The energy regulator Ofgem yesterday cut the regional electricity companies a little slack by allowing them to spend more on maintaining and operating their networks over the next five years than it had previously planned.
Capital expenditure will rise by 3.6 per cent to £5.7bn over the period while the 14 companies in England, Scotland and Wales will be allowed £755m a year in operating expenditure - an 8 per cent increase on Ofgem's initial proposals.
The effect will be to keep distribution charges, which account for a quarter of household electricity bills, frozen in real terms until 2010. Under the regulator's previous proposals, they would have gone down by 2 per cent next year and 1 per cent in each of the following four years.
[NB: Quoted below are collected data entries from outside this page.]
Lemma check_sizes_ok o :
  good_options o -> check_sizes o = ok tt ->
  sizes o (Z.log2 (fsize o)) (Z.log2 (bsize o)) (Z.log2 (sectorsize o)) /\
  0 < fssize o /\ 0 < ntracks o /\ 0 < nsectors o.
Proof.
  intros [G1 G2 G3 G4 [G5 G5'] G6 G7 G8 G9 G10 G11] H. unfold check_sizes in H. unfold MAXBSIZE in G6.
  apply check_ok in H as [H1%Z.ltb_lt H]. apply check_ok in H as [H2%Z.ltb_lt H]. apply check_ok in H as [H3%Z.ltb_lt H].
  apply check_ok in H as [H4 H]. apply check_ok in H as [H5 H]. apply check_ok in H as [H6%Z.leb_le H].
  apply check_ok in H as [H7%Z.leb_le H]. apply check_ok in H as [H8%Z.leb_le H]. apply check_ok in H as [H9%Z.leb_le _].
  unfold MINBSIZE, MAXFRAG in *. apply POWEROF2_spec in H4; [|zify_pow; lia]. apply POWEROF2_spec in H5; [|zify_pow; lia].
  assert (9 <= Z.log2 (sectorsize o)) as L1 by (apply (Z.log2_le_mono 512); lia).
  pose proof (Z.log2_le_mono (sectorsize o) (fsize o) ltac:(lia)) as L2.
  pose proof (Z.log2_le_mono (fsize o) (bsize o) ltac:(lia)) as L3.
  assert (Z.log2 (bsize o) <= 14) as L4 by (apply (Z.log2_le_mono _ 16384); lia).
  assert (12 <= Z.log2 (bsize o)) as L5 by (apply (Z.log2_le_mono 4096); lia).
  split; [|done]. split; [done|done|done|]. repeat split; try lia.
  rewrite H5, shift_of_pow, H4, shiftr_pow in H9 by lia.
  destruct (Z.le_gt_cases (Z.log2 (bsize o)) (Z.log2 (fsize o) + 3)) as [|Hgt]; [done|exfalso].
  pose proof (Z.pow_le_mono_r 2 4 (Z.log2 (bsize o) - Z.log2 (fsize o)) ltac:(lia) ltac:(lia)). lia.
Qed.

Lemma pow_bounds a lo hi : lo <= a <= hi -> 0 <= lo -> 2 ^ lo <= 2 ^ a <= 2 ^ hi.
Proof. intros H Hl. split; apply Z.pow_le_mono_r; lia. Qed.

Section Sizes.
Context (o : frontend) (A B D : Z) (Hz : sizes o A B D).

Lemma o_fshift_eq : o_fshift o = A.
Proof using Hz. destruct Hz as [E1 _ _ ?]. unfold o_fshift. by rewrite E1, shift_of_pow by lia. Qed.

Lemma o_frag_eq : o_frag o = 2 ^ (B - A).
Proof using Hz. destruct Hz as [_ E2 _ ?]. unfold o_frag. by rewrite o_fshift_eq, E2, shiftr_pow by lia. Qed.

Lemma o_fragshift_eq : o_fragshift o = B - A.
Proof using Hz. destruct Hz as [_ _ _ ?]. unfold o_fragshift. by rewrite o_frag_eq, shift_of_pow by lia. Qed.

Lemma small_pow a : 0 <= a <= 14 -> in_s32 (2 ^ a).
Proof using Type. intros Ha. destruct (pow_bounds a 0 14) as [? ?]; [lia|lia|]. unfold in_s32. zify_pow. lia. Qed.

Lemma o_nspf_eq : o_nspf o = 2 ^ (A - D).
Proof using Hz.
  destruct Hz as [E1 _ E3 ?]. unfold o_nspf. rewrite E1, E3, quot_pow by lia. apply s32_small, small_pow. lia.
Qed.

Lemma o_fsbtodb_eq : o_fsbtodb o = A - D.
Proof using Hz. destruct Hz as [_ _ _ ?]. unfold o_fsbtodb. by rewrite o_nspf_eq, shift_of_pow by lia. Qed.

Lemma o_inopb_eq : o_inopb o = 2 ^ (B - 7).
Proof using Hz.
  destruct Hz as [_ E2 _ ?]. unfold o_inopb, sizeof_dinode. rewrite E2. change 128 with (2 ^ 7).
  rewrite quot_pow by lia. apply s32_small, small_pow. lia.
Qed.

Lemma o_inopf_eq : Z.shiftr (o_inopb o) (o_fragshift o) = 2 ^ (A - 7).
Proof using Hz.
  destruct Hz as [_ _ _ ?]. rewrite o_inopb_eq, o_fragshift_eq, shiftr_pow by lia. f_equal. lia.
Qed.

Lemma o_nspb_eq : s32 (Z.shiftl (o_nspf o) (o_fragshift o)) = 2 ^ (B - D).
Proof using Hz.
  destruct Hz as [_ _ _ ?]. rewrite o_nspf_eq, o_fragshift_eq, Z.shiftl_mul_pow2, <- Z.pow_add_r by lia.
  replace (A - D + (B - A)) with (B - D) by lia. apply s32_small, small_pow. lia.
Qed.

Context (Ho : good_options o) (Hnt : 0 < ntracks o) (Hns : 0 < nsectors o).

(** The offsets inside a group. *)
Lemma o_offsets :
  (o_frag o | o_sblkno o) /\ 0 < o_sblkno o < o_cblkno o /\ o_iblkno o = o_cblkno o + o_frag o /\
  (o_frag o | o_cblkno o) /\ o_iblkno o <= 1024.
Proof using Hz Ho.
  destruct Ho as [G1 G2 G3 G4 G5 G6 G7 G8 G9 G10 [G11 G12]]. destruct Hz as [E1 E2 E3 E4].
  pose proof o_frag_eq as Ef. destruct (pow_bounds (B - A) 0 3) as [F1 F2]; [lia|lia|].
  destruct (pow_bounds A 9 14) as [F3 F4]; [lia|lia|]. change (2 ^ 0) with 1 in *. change (2 ^ 3) with 8 in *.
  change (2 ^ 9) with 512 in *. change (2 ^ 14) with 16384 in *.
  rewrite <- Ef in F1, F2. rewrite <- E1 in F3, F4. unfold o_iblkno, o_cblkno, o_sblkno.
  rewrite (s32_small (bbsize o + sbsize o)) by (unfold in_s32; zify_pow; lia).
  destruct (howmany_bounds (bbsize o + sbsize o) (fsize o)) as [H1 H2]; [lia|lia|zify_pow; lia|].
  set (x := howmany (bbsize o + sbsize o) (fsize o)) in *.
  destruct (howmany_bounds (sbsize o) (fsize o)) as [H3 H4]; [lia|lia|zify_pow; lia|].
  set (y := howmany (sbsize o) (fsize o)) in *.
  assert (0 < x <= 257 /\ 0 < y <= 129) as [Hx Hy] by nia.
  destruct (roundup_bounds x (o_frag o)) as [R1 R2]; [lia|lia|zify_pow; lia|].
  destruct (roundup_bounds y (o_frag o)) as [R3 R4]; [lia|lia|zify_pow; lia|].
  rewrite (s32_small (roundup x (o_frag o) + _)) by (unfold in_s32; zify_pow; lia).
  rewrite s32_small by (unfold in_s32; zify_pow; lia).
  repeat split; try lia; try done. by apply Z.divide_add_r.
Qed.

Lemma o_offsets_pos : 0 < o_sblkno o < 1024 /\ 0 < o_iblkno o <= 1024.
Proof using Hz Ho.
  destruct o_offsets as (_ & O2 & O3 & _ & O5). pose proof o_frag_eq as Ef. pose proof Hz as [_ _ _ ?].
  pose proof (Z.pow_pos_nonneg 2 (B - A)). lia.
Qed.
Ofgem said it had decided to give the industry a better deal to compensate for the higher tax charges and pension fund contributions faced by electricity firms.
However, the regulator has yet to reach a decision on the most contentious aspect of the new price control: the return on capital the industry will be allowed to earn. In its initial proposals published in June, Ofgem suggested a range with a mid-point of 6.6 per cent - less than the 22 water suppliers in England and Wales have been allowed by their regulator. It said it would deal with the issue of cost of capital in November.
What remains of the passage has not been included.